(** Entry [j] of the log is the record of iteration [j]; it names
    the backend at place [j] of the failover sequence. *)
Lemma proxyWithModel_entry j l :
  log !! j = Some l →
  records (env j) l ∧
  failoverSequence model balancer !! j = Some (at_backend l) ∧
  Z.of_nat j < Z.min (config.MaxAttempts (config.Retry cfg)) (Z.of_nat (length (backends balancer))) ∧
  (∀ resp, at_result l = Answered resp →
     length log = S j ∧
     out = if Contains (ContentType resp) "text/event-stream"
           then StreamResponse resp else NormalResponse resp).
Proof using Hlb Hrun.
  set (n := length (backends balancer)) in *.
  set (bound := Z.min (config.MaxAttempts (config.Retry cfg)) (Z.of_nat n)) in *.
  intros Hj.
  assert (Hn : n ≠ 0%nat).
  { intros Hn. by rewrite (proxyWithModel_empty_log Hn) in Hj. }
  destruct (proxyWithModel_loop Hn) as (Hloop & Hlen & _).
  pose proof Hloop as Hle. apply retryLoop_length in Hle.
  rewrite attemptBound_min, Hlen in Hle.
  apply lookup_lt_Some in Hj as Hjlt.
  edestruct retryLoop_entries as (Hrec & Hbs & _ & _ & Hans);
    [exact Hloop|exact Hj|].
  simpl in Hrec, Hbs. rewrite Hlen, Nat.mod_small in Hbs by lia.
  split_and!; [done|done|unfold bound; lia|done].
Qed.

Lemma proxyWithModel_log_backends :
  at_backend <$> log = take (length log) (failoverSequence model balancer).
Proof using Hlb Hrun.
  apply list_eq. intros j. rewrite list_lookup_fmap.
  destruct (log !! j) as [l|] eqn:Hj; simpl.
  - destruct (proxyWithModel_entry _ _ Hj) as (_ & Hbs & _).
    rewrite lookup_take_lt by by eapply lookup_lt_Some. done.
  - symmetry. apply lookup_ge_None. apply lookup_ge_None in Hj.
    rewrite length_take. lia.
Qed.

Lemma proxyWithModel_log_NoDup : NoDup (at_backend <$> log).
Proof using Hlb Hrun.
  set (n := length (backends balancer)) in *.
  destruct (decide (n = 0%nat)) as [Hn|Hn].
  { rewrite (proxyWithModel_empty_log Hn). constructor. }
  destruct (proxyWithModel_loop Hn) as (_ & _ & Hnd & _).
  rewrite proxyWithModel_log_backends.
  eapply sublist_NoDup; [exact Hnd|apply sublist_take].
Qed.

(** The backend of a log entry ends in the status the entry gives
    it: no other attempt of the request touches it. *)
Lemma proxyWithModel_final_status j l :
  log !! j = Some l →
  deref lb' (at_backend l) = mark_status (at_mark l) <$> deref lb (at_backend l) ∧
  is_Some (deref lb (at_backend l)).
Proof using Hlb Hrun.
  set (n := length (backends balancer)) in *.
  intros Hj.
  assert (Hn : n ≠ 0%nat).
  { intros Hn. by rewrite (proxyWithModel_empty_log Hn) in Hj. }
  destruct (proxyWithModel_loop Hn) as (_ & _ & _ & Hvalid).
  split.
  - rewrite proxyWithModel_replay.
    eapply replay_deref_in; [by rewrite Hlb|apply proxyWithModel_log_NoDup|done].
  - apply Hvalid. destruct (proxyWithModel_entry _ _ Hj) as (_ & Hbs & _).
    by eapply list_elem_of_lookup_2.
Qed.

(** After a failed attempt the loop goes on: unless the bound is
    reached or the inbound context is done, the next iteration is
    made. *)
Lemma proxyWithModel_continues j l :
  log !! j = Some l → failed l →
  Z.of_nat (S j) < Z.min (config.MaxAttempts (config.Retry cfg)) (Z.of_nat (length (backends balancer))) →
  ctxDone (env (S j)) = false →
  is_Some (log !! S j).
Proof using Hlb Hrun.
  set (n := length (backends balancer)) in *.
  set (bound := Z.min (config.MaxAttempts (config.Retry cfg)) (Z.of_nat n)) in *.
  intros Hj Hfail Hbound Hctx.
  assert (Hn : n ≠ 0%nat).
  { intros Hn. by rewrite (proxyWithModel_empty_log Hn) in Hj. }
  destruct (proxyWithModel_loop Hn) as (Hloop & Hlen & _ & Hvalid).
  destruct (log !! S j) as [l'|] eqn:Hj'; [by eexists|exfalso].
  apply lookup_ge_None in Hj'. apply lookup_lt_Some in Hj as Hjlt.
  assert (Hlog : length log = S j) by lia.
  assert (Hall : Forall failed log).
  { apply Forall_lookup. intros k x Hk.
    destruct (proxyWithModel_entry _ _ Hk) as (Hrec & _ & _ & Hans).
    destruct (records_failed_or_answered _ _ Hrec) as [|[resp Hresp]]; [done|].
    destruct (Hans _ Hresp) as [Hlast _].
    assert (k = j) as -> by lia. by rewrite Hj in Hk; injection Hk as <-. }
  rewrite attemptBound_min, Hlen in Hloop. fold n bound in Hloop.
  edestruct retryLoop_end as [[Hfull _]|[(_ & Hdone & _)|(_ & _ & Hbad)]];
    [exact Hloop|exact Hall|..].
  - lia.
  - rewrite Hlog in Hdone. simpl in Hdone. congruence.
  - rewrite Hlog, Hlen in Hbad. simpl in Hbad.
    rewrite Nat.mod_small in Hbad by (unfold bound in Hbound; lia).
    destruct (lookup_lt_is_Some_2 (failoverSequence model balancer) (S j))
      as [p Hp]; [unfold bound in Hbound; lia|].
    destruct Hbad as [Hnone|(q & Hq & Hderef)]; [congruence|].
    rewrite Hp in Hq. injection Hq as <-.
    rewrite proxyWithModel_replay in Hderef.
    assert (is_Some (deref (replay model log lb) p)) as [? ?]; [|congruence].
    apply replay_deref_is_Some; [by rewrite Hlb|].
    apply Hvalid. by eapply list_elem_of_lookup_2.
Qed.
────────────────────────────────────────
**DIRECTIONS FOR THIS TASK:**
Go through the data and return each line where the word "congruence" appears.

**WRITTEN ANSWER:**
  - rewrite Hlog in Hdone. simpl in Hdone. congruence.
    destruct Hbad as [Hnone|(q & Hq & Hderef)]; [congruence|].
    assert (is_Some (deref (replay model log lb) p)) as [? ?]; [|congruence].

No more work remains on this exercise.